### Given records
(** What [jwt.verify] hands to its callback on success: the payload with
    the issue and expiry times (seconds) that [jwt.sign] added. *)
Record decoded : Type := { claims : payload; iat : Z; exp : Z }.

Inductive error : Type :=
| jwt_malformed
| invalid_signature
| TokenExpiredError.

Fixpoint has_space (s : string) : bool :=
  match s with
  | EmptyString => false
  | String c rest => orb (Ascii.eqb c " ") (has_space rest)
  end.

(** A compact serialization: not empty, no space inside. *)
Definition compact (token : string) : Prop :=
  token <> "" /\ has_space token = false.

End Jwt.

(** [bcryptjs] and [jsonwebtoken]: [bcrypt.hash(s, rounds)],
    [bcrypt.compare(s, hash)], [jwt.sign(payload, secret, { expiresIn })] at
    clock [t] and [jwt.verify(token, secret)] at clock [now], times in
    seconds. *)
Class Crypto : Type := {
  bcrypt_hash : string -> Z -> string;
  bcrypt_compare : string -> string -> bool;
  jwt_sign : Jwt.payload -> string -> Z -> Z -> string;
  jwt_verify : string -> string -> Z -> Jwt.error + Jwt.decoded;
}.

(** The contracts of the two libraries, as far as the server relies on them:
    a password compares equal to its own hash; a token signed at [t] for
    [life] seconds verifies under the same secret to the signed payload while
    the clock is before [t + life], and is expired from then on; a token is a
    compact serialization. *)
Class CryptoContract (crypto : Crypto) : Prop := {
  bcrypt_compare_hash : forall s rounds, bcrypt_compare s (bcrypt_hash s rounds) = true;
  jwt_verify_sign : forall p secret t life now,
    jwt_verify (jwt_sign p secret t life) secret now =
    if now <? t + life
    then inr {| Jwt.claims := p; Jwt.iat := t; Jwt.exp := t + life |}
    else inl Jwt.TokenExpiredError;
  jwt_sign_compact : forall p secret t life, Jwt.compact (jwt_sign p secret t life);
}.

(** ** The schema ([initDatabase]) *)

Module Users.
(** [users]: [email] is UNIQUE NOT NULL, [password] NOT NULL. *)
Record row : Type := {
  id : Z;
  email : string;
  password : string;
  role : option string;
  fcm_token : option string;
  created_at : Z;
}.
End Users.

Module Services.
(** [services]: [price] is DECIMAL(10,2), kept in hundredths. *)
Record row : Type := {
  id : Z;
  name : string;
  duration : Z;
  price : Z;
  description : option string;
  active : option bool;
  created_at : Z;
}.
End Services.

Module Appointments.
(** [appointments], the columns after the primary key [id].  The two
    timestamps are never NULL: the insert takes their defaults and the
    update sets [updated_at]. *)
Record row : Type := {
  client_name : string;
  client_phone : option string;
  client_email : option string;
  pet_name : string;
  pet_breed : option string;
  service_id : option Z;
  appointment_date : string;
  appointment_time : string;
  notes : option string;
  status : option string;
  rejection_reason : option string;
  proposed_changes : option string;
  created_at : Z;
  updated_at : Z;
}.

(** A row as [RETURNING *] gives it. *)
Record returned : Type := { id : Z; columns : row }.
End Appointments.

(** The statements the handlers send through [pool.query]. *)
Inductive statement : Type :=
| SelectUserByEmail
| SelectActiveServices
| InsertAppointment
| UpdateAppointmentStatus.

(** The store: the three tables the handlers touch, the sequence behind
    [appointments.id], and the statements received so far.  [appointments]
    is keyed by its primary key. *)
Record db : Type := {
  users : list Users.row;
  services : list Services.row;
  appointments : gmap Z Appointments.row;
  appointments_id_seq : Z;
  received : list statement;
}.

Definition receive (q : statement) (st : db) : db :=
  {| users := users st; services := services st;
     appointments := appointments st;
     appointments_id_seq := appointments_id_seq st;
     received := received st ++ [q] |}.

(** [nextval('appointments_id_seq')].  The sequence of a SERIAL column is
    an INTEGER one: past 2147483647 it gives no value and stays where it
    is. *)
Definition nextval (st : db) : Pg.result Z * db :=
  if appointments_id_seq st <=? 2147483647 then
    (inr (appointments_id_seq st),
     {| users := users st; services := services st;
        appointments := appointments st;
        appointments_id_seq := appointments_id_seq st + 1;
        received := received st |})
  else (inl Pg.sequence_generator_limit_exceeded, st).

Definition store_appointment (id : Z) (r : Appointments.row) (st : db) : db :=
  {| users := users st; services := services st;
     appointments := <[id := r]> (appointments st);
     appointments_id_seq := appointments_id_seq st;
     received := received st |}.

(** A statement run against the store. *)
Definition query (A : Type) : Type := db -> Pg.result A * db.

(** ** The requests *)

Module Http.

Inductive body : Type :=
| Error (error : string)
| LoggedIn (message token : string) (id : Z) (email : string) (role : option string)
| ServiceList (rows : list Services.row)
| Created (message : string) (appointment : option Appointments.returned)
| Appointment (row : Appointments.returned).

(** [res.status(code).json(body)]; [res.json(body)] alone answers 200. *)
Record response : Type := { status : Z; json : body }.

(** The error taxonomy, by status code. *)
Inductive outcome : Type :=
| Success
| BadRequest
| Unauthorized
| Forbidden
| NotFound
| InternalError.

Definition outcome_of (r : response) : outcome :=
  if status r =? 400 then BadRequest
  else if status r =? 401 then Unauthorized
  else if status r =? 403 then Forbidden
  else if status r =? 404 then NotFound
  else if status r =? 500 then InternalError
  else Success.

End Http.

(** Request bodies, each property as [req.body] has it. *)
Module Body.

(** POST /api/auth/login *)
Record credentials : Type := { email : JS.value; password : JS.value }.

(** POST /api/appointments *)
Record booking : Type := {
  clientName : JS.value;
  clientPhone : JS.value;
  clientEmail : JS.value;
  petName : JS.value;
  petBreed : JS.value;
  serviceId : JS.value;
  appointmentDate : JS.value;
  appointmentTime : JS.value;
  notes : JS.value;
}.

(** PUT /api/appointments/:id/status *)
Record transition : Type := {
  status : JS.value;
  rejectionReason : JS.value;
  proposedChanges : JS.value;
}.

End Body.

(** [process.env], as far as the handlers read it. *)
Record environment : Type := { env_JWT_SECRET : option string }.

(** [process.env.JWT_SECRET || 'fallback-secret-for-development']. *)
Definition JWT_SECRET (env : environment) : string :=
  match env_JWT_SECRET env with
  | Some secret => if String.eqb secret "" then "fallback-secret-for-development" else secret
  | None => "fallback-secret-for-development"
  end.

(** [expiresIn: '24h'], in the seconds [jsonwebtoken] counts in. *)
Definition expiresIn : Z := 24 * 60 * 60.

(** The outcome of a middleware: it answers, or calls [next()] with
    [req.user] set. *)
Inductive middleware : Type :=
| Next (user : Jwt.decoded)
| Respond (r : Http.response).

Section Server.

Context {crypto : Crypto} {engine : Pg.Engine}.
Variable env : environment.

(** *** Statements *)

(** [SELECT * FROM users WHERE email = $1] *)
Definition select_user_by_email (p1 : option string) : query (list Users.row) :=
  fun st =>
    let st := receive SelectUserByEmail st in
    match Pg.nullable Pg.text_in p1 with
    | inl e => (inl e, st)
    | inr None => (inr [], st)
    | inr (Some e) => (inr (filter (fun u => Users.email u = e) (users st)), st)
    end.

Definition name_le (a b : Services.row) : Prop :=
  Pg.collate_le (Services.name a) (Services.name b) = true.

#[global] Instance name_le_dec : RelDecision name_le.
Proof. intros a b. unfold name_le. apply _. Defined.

### Problem statement
Reproduce every line of the material above exactly.

### Solution to the problem
(** What [jwt.verify] hands to its callback on success: the payload with
    the issue and expiry times (seconds) that [jwt.sign] added. *)
Record decoded : Type := { claims : payload; iat : Z; exp : Z }.

Inductive error : Type :=
| jwt_malformed
| invalid_signature
| TokenExpiredError.

Fixpoint has_space (s : string) : bool :=
  match s with
  | EmptyString => false
  | String c rest => orb (Ascii.eqb c " ") (has_space rest)
  end.

(** A compact serialization: not empty, no space inside. *)
Definition compact (token : string) : Prop :=
  token <> "" /\ has_space token = false.

End Jwt.

(** [bcryptjs] and [jsonwebtoken]: [bcrypt.hash(s, rounds)],
    [bcrypt.compare(s, hash)], [jwt.sign(payload, secret, { expiresIn })] at
    clock [t] and [jwt.verify(token, secret)] at clock [now], times in
    seconds. *)
Class Crypto : Type := {
  bcrypt_hash : string -> Z -> string;
  bcrypt_compare : string -> string -> bool;
  jwt_sign : Jwt.payload -> string -> Z -> Z -> string;
  jwt_verify : string -> string -> Z -> Jwt.error + Jwt.decoded;
}.

(** The contracts of the two libraries, as far as the server relies on them:
    a password compares equal to its own hash; a token signed at [t] for
    [life] seconds verifies under the same secret to the signed payload while
    the clock is before [t + life], and is expired from then on; a token is a
    compact serialization. *)
Class CryptoContract (crypto : Crypto) : Prop := {
  bcrypt_compare_hash : forall s rounds, bcrypt_compare s (bcrypt_hash s rounds) = true;
  jwt_verify_sign : forall p secret t life now,
    jwt_verify (jwt_sign p secret t life) secret now =
    if now <? t + life
    then inr {| Jwt.claims := p; Jwt.iat := t; Jwt.exp := t + life |}
    else inl Jwt.TokenExpiredError;
  jwt_sign_compact : forall p secret t life, Jwt.compact (jwt_sign p secret t life);
}.

(** ** The schema ([initDatabase]) *)

Module Users.
(** [users]: [email] is UNIQUE NOT NULL, [password] NOT NULL. *)
Record row : Type := {
  id : Z;
  email : string;
  password : string;
  role : option string;
  fcm_token : option string;
  created_at : Z;
}.
End Users.

Module Services.
(** [services]: [price] is DECIMAL(10,2), kept in hundredths. *)
Record row : Type := {
  id : Z;
  name : string;
  duration : Z;
  price : Z;
  description : option string;
  active : option bool;
  created_at : Z;
}.
End Services.

Module Appointments.
(** [appointments], the columns after the primary key [id].  The two
    timestamps are never NULL: the insert takes their defaults and the
    update sets [updated_at]. *)
Record row : Type := {
  client_name : string;
  client_phone : option string;
  client_email : option string;
  pet_name : string;
  pet_breed : option string;
  service_id : option Z;
  appointment_date : string;
  appointment_time : string;
  notes : option string;
  status : option string;
  rejection_reason : option string;
  proposed_changes : option string;
  created_at : Z;
  updated_at : Z;
}.

(** A row as [RETURNING *] gives it. *)
Record returned : Type := { id : Z; columns : row }.
End Appointments.

(** The statements the handlers send through [pool.query]. *)
Inductive statement : Type :=
| SelectUserByEmail
| SelectActiveServices
| InsertAppointment
| UpdateAppointmentStatus.

(** The store: the three tables the handlers touch, the sequence behind
    [appointments.id], and the statements received so far.  [appointments]
    is keyed by its primary key. *)
Record db : Type := {
  users : list Users.row;
  services : list Services.row;
  appointments : gmap Z Appointments.row;
  appointments_id_seq : Z;
  received : list statement;
}.

Definition receive (q : statement) (st : db) : db :=
  {| users := users st; services := services st;
     appointments := appointments st;
     appointments_id_seq := appointments_id_seq st;
     received := received st ++ [q] |}.

(** [nextval('appointments_id_seq')].  The sequence of a SERIAL column is
    an INTEGER one: past 2147483647 it gives no value and stays where it
    is. *)
Definition nextval (st : db) : Pg.result Z * db :=
  if appointments_id_seq st <=? 2147483647 then
    (inr (appointments_id_seq st),
     {| users := users st; services := services st;
        appointments := appointments st;
        appointments_id_seq := appointments_id_seq st + 1;
        received := received st |})
  else (inl Pg.sequence_generator_limit_exceeded, st).

Definition store_appointment (id : Z) (r : Appointments.row) (st : db) : db :=
  {| users := users st; services := services st;
     appointments := <[id := r]> (appointments st);
     appointments_id_seq := appointments_id_seq st;
     received := received st |}.

(** A statement run against the store. *)
Definition query (A : Type) : Type := db -> Pg.result A * db.

(** ** The requests *)

Module Http.

Inductive body : Type :=
| Error (error : string)
| LoggedIn (message token : string) (id : Z) (email : string) (role : option string)
| ServiceList (rows : list Services.row)
| Created (message : string) (appointment : option Appointments.returned)
| Appointment (row : Appointments.returned).

(** [res.status(code).json(body)]; [res.json(body)] alone answers 200. *)
Record response : Type := { status : Z; json : body }.

(** The error taxonomy, by status code. *)
Inductive outcome : Type :=
| Success
| BadRequest
| Unauthorized
| Forbidden
| NotFound
| InternalError.

Definition outcome_of (r : response) : outcome :=
  if status r =? 400 then BadRequest
  else if status r =? 401 then Unauthorized
  else if status r =? 403 then Forbidden
  else if status r =? 404 then NotFound
  else if status r =? 500 then InternalError
  else Success.

End Http.

(** Request bodies, each property as [req.body] has it. *)
Module Body.

(** POST /api/auth/login *)
Record credentials : Type := { email : JS.value; password : JS.value }.

(** POST /api/appointments *)
Record booking : Type := {
  clientName : JS.value;
  clientPhone : JS.value;
  clientEmail : JS.value;
  petName : JS.value;
  petBreed : JS.value;
  serviceId : JS.value;
  appointmentDate : JS.value;
  appointmentTime : JS.value;
  notes : JS.value;
}.

(** PUT /api/appointments/:id/status *)
Record transition : Type := {
  status : JS.value;
  rejectionReason : JS.value;
  proposedChanges : JS.value;
}.

End Body.

(** [process.env], as far as the handlers read it. *)
Record environment : Type := { env_JWT_SECRET : option string }.

(** [process.env.JWT_SECRET || 'fallback-secret-for-development']. *)
Definition JWT_SECRET (env : environment) : string :=
  match env_JWT_SECRET env with
  | Some secret => if String.eqb secret "" then "fallback-secret-for-development" else secret
  | None => "fallback-secret-for-development"
  end.

(** [expiresIn: '24h'], in the seconds [jsonwebtoken] counts in. *)
Definition expiresIn : Z := 24 * 60 * 60.

(** The outcome of a middleware: it answers, or calls [next()] with
    [req.user] set. *)
Inductive middleware : Type :=
| Next (user : Jwt.decoded)
| Respond (r : Http.response).

Section Server.

Context {crypto : Crypto} {engine : Pg.Engine}.
Variable env : environment.

(** *** Statements *)

(** [SELECT * FROM users WHERE email = $1] *)
Definition select_user_by_email (p1 : option string) : query (list Users.row) :=
  fun st =>
    let st := receive SelectUserByEmail st in
    match Pg.nullable Pg.text_in p1 with
    | inl e => (inl e, st)
    | inr None => (inr [], st)
    | inr (Some e) => (inr (filter (fun u => Users.email u = e) (users st)), st)
    end.

Definition name_le (a b : Services.row) : Prop :=
  Pg.collate_le (Services.name a) (Services.name b) = true.

#[global] Instance name_le_dec : RelDecision name_le.
Proof. intros a b. unfold name_le. apply _. Defined.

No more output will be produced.